The following is a sample crawler that crawls Wikipedia and prints out the list of search results for a given url.
from bs4 import BeautifulSoup
import requests
from collections import deque

def parse_html(html):
    soup = BeautifulSoup(html)
    title_element = soup.find("div", attrs={"class": "mw-search-result-heading"}).find("a")
    title = title_element.attrs["title"]
    links = soup.find_all("a", attrs={"class": "mw-nextlink"})
    return title, [x.attrs["href"] for x in links if "href" in x.attrs]

def crawl(url_list):
    urls_to_crawl = deque(url_list)
    output_data = []
    while len(urls_to_crawl) > 0:
        url = urls_to_crawl.pop()
        url_contents = requests.get(url).text
        data, links = parse_html(url_contents)
    return output_data
The crawl function is where all the work takes place. The list of urls is managed as a collections.deque object. Urls are inserted and extracted from this object. The crawler uses the requests library to send a request to a url, fetches the response, and handles the response in the handle_response function.

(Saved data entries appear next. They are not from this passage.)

Lemma C1_superseded_navigation_commits_nothing_witness :
  exists fr, snd demo_c3 = [AtBoot fr] /\ f_view fr = js "user" /\
    In (f_sig fr) (aborted (fst demo_c3)) /\
    viewKey (current (fst demo_c3)) = Some (js "users") /\
    out_world (resume demo_cfg (fst demo_c3) (AtBoot fr) BReturns (BResolved (Some 9%nat))) = fst demo_c3.
Proof.
  pose (dummy := {| f_sig := 0; f_appPath := []; f_search := []; f_view := []; f_boot := None;
                    f_params := []; f_replace := false; f_restore := false |}).
  exists (frame_of (hd (AtBoot dummy) (snd demo_c3))).
  assert (Hr : reachable demo_cfg (fst demo_c3, snd demo_c3))
    by (rewrite <- surjective_pairing; exact demo_c3_reachable).
  split; [vm_compute; reflexivity|]. split; [vm_compute; reflexivity|].
  split; [vm_compute; auto|]. split; [vm_compute; reflexivity|].
  apply (proj1 (proj2 (C1_superseded_navigation_commits_nothing demo_cfg (fst demo_c3) (snd demo_c3) Hr
    (AtBoot (frame_of (hd (AtBoot dummy) (snd demo_c3)))) BReturns (BResolved (Some 9%nat))
    ltac:(vm_compute; auto))) (frame_of (hd (AtBoot dummy) (snd demo_c3))) eq_refl).
  vm_compute; auto.
Defined.

(** Claim C7: in every reachable state, a navigate call whose normalized,
    base-stripped target path and whose search string (with its leading
    '?' added) are the current path and search changes nothing: it returns
    at once, without aborting anything, unbooting or booting a view,
    writing history or the store, or touching NavigationState (if the
    root element has been removed, getRoot() makes it reject, still
    without effect). *)
Theorem C7_same_route_noop : forall cfg w ps pathname search rep rs uc bc,
  reachable cfg (w, ps) ->
  cpath (current w) = Some (normalizePath (Some (stripBase (basePath cfg) pathname))) ->
  csearch (current w) = mkSearch search ->
  nav_begin cfg w pathname search rep rs uc bc = if rootPresent w then ODone w else OFail w.
Proof.
  intros cfg w ps pathname search rep rs uc bc Hr Hp Hs.
  destruct (reachable_nav_inv cfg (w, ps) Hr) as [_ [I2 _]]. cbn [fst] in I2.
  destruct (I2 _ Hp) as [res Hres].
  unfold nav_begin. destruct (rootPresent w); [|reflexivity]. cbn [negb].
  rewrite Hres. cbv zeta. rewrite Hp, Hs. cbn [opt_jstr_eqb]. rewrite !jstr_eqb_refl. reflexivity.
Qed.

Lemma C7_same_route_noop_witness :
  nav_begin demo_cfg demo_w1 (js "/index.html") [] true true UReturns BReturns = ODone demo_w1.
Proof.
  exact (C7_same_route_noop demo_cfg demo_w1 [] (js "/index.html") [] true true UReturns BReturns
    demo_w1_reachable ltac:(vm_compute; reflexivity) ltac:(vm_compute; reflexivity)).
Defined.

(** ** navigateQuery's merge *)

Lemma jstr_eqb_neq : forall a b, a <> b -> jstr_eqb a b = false.
Proof. intros a b H. destruct (jstr_eqb a b) eqn:E; [apply jstr_eqb_eq in E; contradiction|reflexivity]. Qed.



Lemma usp_getAll_cons : forall a b l k,
  usp_getAll ((a, b) :: l) k = if jstr_eqb k a then b :: usp_getAll l k else usp_getAll l k.
Proof. intros. unfold usp_getAll. simpl. destruct (jstr_eqb k a); reflexivity. Qed.










(** * Further properties of the router *)

(** ** Base path *)

Lemma startsWith_app : forall a b, startsWith (a ++ b) a = true.
Proof. induction a as [|x a IH]; intro b; simpl; [destruct b; reflexivity|]. rewrite Z.eqb_refl. apply IH. Qed.

Lemma startsWith_spec : forall s pre, startsWith s pre = true -> exists r, s = pre ++ r.
Proof.
  intros s pre. revert s. induction pre as [|x pre IH]; intros s H; [exists s; reflexivity|].
  destruct s as [|c s]; simpl in H; [discriminate H|].
  apply andb_true_iff in H as [E H]. apply Z.eqb_eq in E. subst.
  destruct (IH s H) as [r ->]. exists r. reflexivity.
Qed.

Lemma startsWith_refl : forall a, startsWith a a = true.
Proof. intro a. rewrite <- (app_nil_r a) at 1. apply startsWith_app. Qed.

Lemma skipn_length_app : forall (a b : jstr), skipn (List.length a) (a ++ b) = b.
Proof. induction a as [|x a IH]; intro b; [reflexivity|]. simpl. apply IH. Qed.

Lemma jstr_eqb_nil_false : forall (a : jstr), a <> [] -> jstr_eqb a [] = false.
Proof. intros [|x a] H; [contradiction|reflexivity]. Qed.

(** X1: [stripBase] undoes [withBase] on every path starting with '/';
    and [withBase] undoes [stripBase] on the base itself and on every
    path below it ([base + '/' + r], [r] non-empty). *)
Theorem X1_stripBase_withBase_roundtrip :
  (forall base p, startsWith p [SLASH] = true -> stripBase base (withBase base p) = p) /\
  (forall base p, base <> [] ->
     (p = base \/ exists r, r <> [] /\ p = base ++ SLASH :: r) ->
     withBase base (stripBase base p) = p).
Proof.
  split.
  - intros base p Hp. destruct base as [|b base].
    + reflexivity.
    + unfold withBase. cbn [jstr_eqb]. destruct (jstr_eqb p [SLASH]) eqn:E1.
      * apply jstr_eqb_eq in E1. subst p. unfold stripBase. rewrite startsWith_refl, skipn_all.
        reflexivity.
      * rewrite Hp. change ([] ++ p) with p. unfold stripBase. rewrite startsWith_app. cbn [jstr_eqb negb andb].
        rewrite skipn_length_app. destruct p as [|c p]; [discriminate Hp|]. rewrite Hp. reflexivity.
  - intros base p Hb [->|[r [Hr ->]]]; unfold stripBase.
    + rewrite jstr_eqb_nil_false by exact Hb. rewrite startsWith_refl, skipn_all. cbn. unfold withBase.
      rewrite jstr_eqb_nil_false by exact Hb. rewrite jstr_eqb_refl. reflexivity.
    + rewrite jstr_eqb_nil_false by exact Hb. rewrite startsWith_app, skipn_length_app. cbn.
      unfold withBase. rewrite jstr_eqb_nil_false by exact Hb.
      destruct r as [|c r]; [contradiction|]. reflexivity.
Qed.

Lemma X1_stripBase_withBase_roundtrip_witness :
  stripBase (js "/app") (withBase (js "/app") (js "/apps")) = js "/apps" /\
  withBase (js "/app") (stripBase (js "/app") (js "/app/users/7")) = js "/app/users/7".
Proof.
  split.
  - apply (proj1 X1_stripBase_withBase_roundtrip). reflexivity.
  - apply (proj2 X1_stripBase_withBase_roundtrip); [discriminate|].
    right. exists (js "users/7"). split; [discriminate|reflexivity].
Defined.

(** ** The scroll ledger as a map *)

Lemma ledger_get_absent : forall l k, ~ In k (map fst l) -> ledger_get l k = None.
Proof.
  induction l as [|[k1 v1] l IH]; intros k H; [reflexivity|]. simpl in *.
  rewrite jstr_eqb_neq by (intro; apply H; left; auto). apply IH. tauto.
Qed.

Lemma ledger_get_snoc : forall l k v k', ledger_get (l ++ [(k, v)]) k' =
  match ledger_get l k' with Some x => Some x | None => if jstr_eqb k' k then Some v else None end.
Proof.
  induction l as [|[k1 v1] l IH]; intros k v k'; simpl; [destruct (jstr_eqb k' k); reflexivity|].
  destruct (jstr_eqb k' k1); [reflexivity|]. apply IH.
Qed.

Lemma ledger_get_upd : forall l k v k', ledger_get (map (ledger_upd k v) l) k' =
  if jstr_eqb k' k then (if in_keys_dec k (map fst l) then Some v else None) else ledger_get l k'.
Proof.
  induction l as [|[k1 v1] l IH]; intros k v k'.
  - cbn [map ledger_get]. destruct (jstr_eqb k' k); [|reflexivity].
    destruct (in_keys_dec k (map fst (@nil (jstr * (Z * Z))))) as [[]|_]; reflexivity.
  - cbn [map]. unfold ledger_upd at 1. cbn [fst].
    destruct (in_keys_dec k (k1 :: map fst l)) as [Hi|Hi].
    + destruct (jstr_eqb k k1) eqn:E.
      * apply jstr_eqb_eq in E. subst k1. cbn [ledger_get]. rewrite IH.
        destruct (jstr_eqb k' k); reflexivity.
      * cbn [ledger_get]. rewrite IH.
        destruct (jstr_eqb k' k1) eqn:E1.
        -- apply jstr_eqb_eq in E1. subst k1. rewrite jstr_eqb_neq; [reflexivity|].
           intro H. subst. rewrite jstr_eqb_refl in E. discriminate E.
        -- destruct (jstr_eqb k' k); [|reflexivity].
           destruct (in_keys_dec k (map fst l)) as [i|n]; [reflexivity|].
           destruct Hi as [Hi|Hi]; [subst; rewrite jstr_eqb_refl in E; discriminate E|contradiction].
    + rewrite jstr_eqb_neq by (intro; subst; apply Hi; left; reflexivity).
      cbn [ledger_get]. rewrite IH.
      destruct (in_keys_dec k (map fst l)) as [i|n]; [exfalso; apply Hi; right; exact i|].
      destruct (jstr_eqb k' k1) eqn:E1; [|destruct (jstr_eqb k' k); reflexivity].
      apply jstr_eqb_eq in E1. subst k1. rewrite jstr_eqb_neq; [reflexivity|].
      intro H. subst. apply Hi. left. reflexivity.
Qed.

(** X2: recording the scroll offset [v] of a path [k] in a ledger of at
    most 50 distinct paths makes [get(k)] return [v]; every other path
    keeps its offset, except the first-inserted path when [k] is new and
    the ledger is full, which is evicted. *)
Theorem X2_ledger_record_get : forall l k v, ledger_ok l ->
  ledger_get (ledger_record l k v) k = Some v /\
  forall k', k' <> k ->
    ledger_get (ledger_record l k v) k' =
      if opt_jstr_eqb (ledger_evicted l k) k' then None else ledger_get l k'.
Proof.
  intros l k v [Hl Hn]. rewrite ledger_record_cases by assumption. unfold ledger_evicted.
  destruct (in_keys_dec k (map fst l)) as [Hi|Hi].
  - rewrite ledger_get_upd, jstr_eqb_refl. destruct (in_keys_dec k (map fst l)); [|contradiction].
    split; [reflexivity|]. intros k' Hk'. rewrite ledger_get_upd, jstr_eqb_neq by exact Hk'.
    destruct l as [|[k0 v0] l]; reflexivity.
  - destruct (Nat.ltb_spec (List.length l) 50).
    + rewrite ledger_get_snoc, ledger_get_absent, jstr_eqb_refl by exact Hi. split; [reflexivity|].
      intros k' Hk'. rewrite ledger_get_snoc, jstr_eqb_neq by exact Hk'.
      destruct l as [|[k0 v0] l]; [reflexivity|].
      destruct (Nat.ltb_spec (List.length ((k0, v0) :: l)) 50); [|lia].
      destruct (ledger_get _ k'); reflexivity.
    + destruct l as [|[k0 v0] l]; [simpl in *; lia|]. cbn [tl].
      assert (Hi' : ~ In k (map fst l)) by (intro; apply Hi; right; auto).
      rewrite ledger_get_snoc, ledger_get_absent, jstr_eqb_refl by exact Hi'. split; [reflexivity|].
      intros k' Hk'. rewrite ledger_get_snoc, (jstr_eqb_neq k' k Hk').
      destruct (Nat.ltb_spec (List.length ((k0, v0) :: l)) 50); [lia|]. cbn [opt_jstr_eqb ledger_get].
      inversion Hn as [|? ? Hk0 _]; subst.
      destruct (jstr_eqb k0 k') eqn:E.
      * apply jstr_eqb_eq in E. subst. rewrite ledger_get_absent by exact Hk0. reflexivity.
      * rewrite jstr_eqb_neq by (intro; subst; rewrite jstr_eqb_refl in E; discriminate E).
        destruct (ledger_get l k'); reflexivity.
Qed.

The handle_response function extracts the result titles in the first for loop and the links to the following pages in the second for loop.
The way that the parse_html function extracts the titles is by using their common structure: a div tag with the class “mw-search-result-heading” that enclose an a tag with the title as the title attribute. The links to the following pages are extracted similarly: they are all a tags with the class “mw-nextlink” and the url of the next page as the href attribute.
All newly found links are pushed to the queue, and crawling continues.
The above is the basic structure of any crawler. If you want to user your crawler more extensively though, you might want to make a few improvements:
1. Error handling
When you crawl multiple pages, chances are, you are going to encounter some dysfunctional or nonexistent pages. You will want to make sure you handle errors such as connection errors or servers that never respond appropriately.
2. More detailed finish conditions
Often times, you only need to crawl N results, and any further results are unnecessary. You will want the option to terminate your crawler based on the number of items you have acquired.
3. Multi processing
This is more optional than the above two. However, when the number of urls to crawl is large, and the extraction process is long, multiprocessing can be necessary to obtain the results you want in a reasonable amount of time.
I hope you this post has made you see how simple crawling actually is, and how implementing your own crawler is relatively simple.
Thank you for reading this post, and happy crawling!